The National Institute for Health and Care Excellence, however, claims that the amount of vitamin A in the supplements is more than double the recommended limit, which could potentially harm unborn children, reports the New York Daily News. Further, an expert -- clinician scientist and University of Leeds professor Julia Newton-Bishop -- told the Times, "I find it absolutely extraordinary that anyone would contemplate selling these kinds of supplements to pregnant women."
A Goop rep has denied that the supplements are harmful. "When used as recommended, Goop's The Mother Load supplements are safe during pregnancy," a company spokesperson told Us Weekly. "The Mother Load contains a very moderate 450 mcg (1500 IU) of vitamin A (preformed vitamin A as retinyl palmitate), which is less than the recommended daily intake of 600 mcg per day (per NHS).
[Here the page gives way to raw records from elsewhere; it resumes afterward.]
(** A crash after two of the four bytes of the first write. *)
Definition ex_torn : File := mkFile (put (zeros 16) 4 [byte.of_Z 7; byte.of_Z 7]).


(** After a first write whose record is not a multiple of the header size
    the position of the log file is in the middle of a record of the hole:
    the record of a second, interrupted write is not found again and the torn
    write stays. *)
Definition ex_unaligned : SafeDevice File := (Safe_WriteAt ex_safe 0 [byte.of_Z 1]).1.

Lemma second_write_not_recovered :
  exists torn log d',
    crash ex_unaligned 4 (ex_bytes 7) torn log /\
    NewSafeDevice torn (Some log) = (sd_inner d', Ok d') /\
    f_data (sd_inner d') <> f_data (sd_inner ex_unaligned) /\
    f_data (sd_inner d') <> put (f_data (sd_inner ex_unaligned)) 4 (ex_bytes 7).
Proof.
  exists (mkFile (put (f_data (sd_inner ex_unaligned)) 4 [byte.of_Z 7])),
    (sl_data (appendEntry (sd_log ex_unaligned) 4 (zeros 4))).
  eexists (mkSafeDevice _ _ _). split; [|split].
  - apply (crash_writing _ _ _ (zeros 4) [mkCacheBlock 4 (zeros 4); mkCacheBlock 0 [byte.of_Z 1]]).
    + vm_compute. reflexivity.
    + exact I.
    + vm_compute. reflexivity.
    + intros i Hi Hn. cbn [dev_content File_device f_data].
      rewrite lookup_put by lia. rewrite decide_False; [done|].
      change (zlen (ex_bytes 7)) with 4 in Hn. change (zlen [byte.of_Z 7]) with 1. lia.
  - vm_compute. reflexivity.
  - split; vm_compute; discriminate.
Qed.

(** Ranges that overlap in part are not coherent: after a read of bytes 0-3
    and a write of bytes 2-5, a read of bytes 0-3 returns the old bytes. *)
Lemma overlapping_ranges_stale :
  let d1 := (Safe_ReadAt ex_safe 0 4).1 in
  let d2 := (Safe_WriteAt d1 2 (ex_bytes 7)).1 in
  (Safe_ReadAt d2 0 4).2 = (zeros 4, None) /\
  sub (f_data (sd_inner d2)) 0 4 = zeros 2 ++ [byte.of_Z 7; byte.of_Z 7].
Proof. vm_compute. done. Qed.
The 4000 IU beta-carotene included in Mother Load is only converted in the body to vitamin A as needed, and there is no safety concern for eating this, as there would be no safety concern for eating a large number of carrots containing beta-carotene. The Mother Load package contains a warning that pregnant women should not consume more than 10,000 IU vitamin A daily due to risk of birth defects."
The allegations come a month after Goop was ordered to pay a $145,000 fine in California because of unproven health claims related to three products: its jade and rose quartz vaginal eggs and its Inner Judge Flower Essence Blend, which it claimed prevented depression, Vox reported.
Other projects called out by the Good Thinking Society include Goop's sun protection products, which are sold with a disclaimer alleging that sunscreen doesn't help prevent cancer, a claim dermatologists have disputed.